Insomma non basta la crescita del Pil a misurare lo sviluppo sostenibile di una nazione: la realtà è più complessa di un numero e i ricercatori dell’Istat hanno basato come di consueto la loro valutazione su un paniere di 130 indicatori, raggruppati in dodici 'domini': dalla Salute all’Istruzione, dal Lavoro e il Benessere economico passando per la Sicurezza, l’Ambiente e la Qualità dei servizi. Dall’indagine emerge chiaramente il calo della fiducia dei cittadini rispetto al sistema giudiziario, al Parlamento e ai partiti politici, mentre le valutazioni più positive riguardano le istituzioni come le forze dell’ordine e i vigili del fuoco. Dove il tema principale resta quello del lavoro: i livelli di occupazione dei 2064enni (62,3%) aumentano, ma a un ritmo più lento rispetto a quelli medi europei (72,2%) con un divario più ampio per le donne. E le condizioni del Mezzogiorno rimangono difficili: in Sicilia, ad esempio, la quota di mancata partecipazione al mercato del lavoro raggiunge il 40,8%, un valore dieci molte maggiore rispetto a quello registrato nella provincia autonoma di Bolzano che, insieme a quella di Trento, è anche la parte del Paese dove si vive meglio.

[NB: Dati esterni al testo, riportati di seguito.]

(** An [AIAnalysisResult] as its interface declares it. *)
Definition wellFormed (r : AIAnalysisResult) : bool :=
  isString (title r) && isString (summary r)
  && existsb (String.eqb (category r)) validCategories
  && bool_decide (categories r = [category r])
  && bool_decide (customCategories r = [])
  && match reminderDate r with
     | JStr _ | JUndefined | JNull => true
     | _ => false
     end.

(** The reading of the specification under which the result is a function
    of the file name and the time alone. *)
Definition dependsOnNameAndTimeOnly : Prop :=
  forall (zone : JSDate.TimeZone) (now : Z) (fileName : string) (e1 e2 : Thrown),
    generateEnhancedFallback zone now fileName e1
    = generateEnhancedFallback zone now fileName e2.

End FallbackSpec.

(* ===================================================================== *)
(** ** Concrete situations used below                                     *)
(* ===================================================================== *)

Module Scenarios.
Import JS AIService Storage.

(** A process that runs in UTC. *)
Definition utc : JSDate.TimeZone := JSDate.fixedOffset 0.

(** Europe/London as it is during 2024: Greenwich Mean Time, and British
    Summer Time, one hour ahead, from 31 March 01:00 UTC to 27 October
    01:00 UTC.  A local time that the change in March skips, or that the
    change in October repeats, is read with the offset before the change. *)
Definition london2024 : JSDate.TimeZone :=
  {| JSDate.offsetAt := fun t =>
       if (1711846800000 <=? t)%Z && (t <? 1729990800000)%Z
       then 3600000%Z else 0%Z;
     JSDate.offsetOfLocal := fun t =>
       if (1711850400000 <=? t)%Z && (t <? 1729994400000)%Z
       then 3600000%Z else 0%Z |}.

(** External services for which the transcription call is refused for
    quota while the classification by file name is answered. *)
Definition quotaOnOcr : Externals :=
  {| convertPDF := fun _ => Returns (Some "AAAA"%string);
     readFileSync := fun _ => Returns "AAAA"%string;
     chat := fun req =>
       match req with
       | FilenameRequest _ _ => Returns {| choices := [Some "{}"%string] |}
       | _ => Throws (JsError "429 You exceeded your current quota")
       end;
     JSON_parse := fun _ => Returns (JObj []) |}.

Tra gli indicatori più prettamente economici, il Rapporto Bes ci dice che il reddito aggiustato lordo disponibile pro capite delle famiglie nel 2017 è tornato ai livelli del 2010 (oltre 21mila euro) anche se risulta inferiore dell’1,7% alla media europea e del 7,8% alla media dell’area euro. Ma peggiora l’incidenza di povertà assoluta, basata sulla spesa per consumi, che riguarda il 6,9% delle famiglie (da 6,3% nel 2016) e l’8,4% degli individui (da 7,9%). «La recessione ha colpito – ha spiegato Elena Granaglia dell’Università di Roma Tre – soprattutto i ceti più bassi con un disavanzo che aumenta sempre più tra chi sta bene e chi sta male». Altro tema dolente è quello ambientale. Nel 2017 è peggiorata la qualità dell’aria nelle città, sia per le polveri sottili PM10 sia per il biossido di azoto. «Non ci rendiamo conto – ha concluso Fausto Manes del Dipartimento di biologia all’Università la Sapienza – che è proprio puntando alla qualità degli ecosistemi che miglioriamo la nostra salute e il nostro benessere».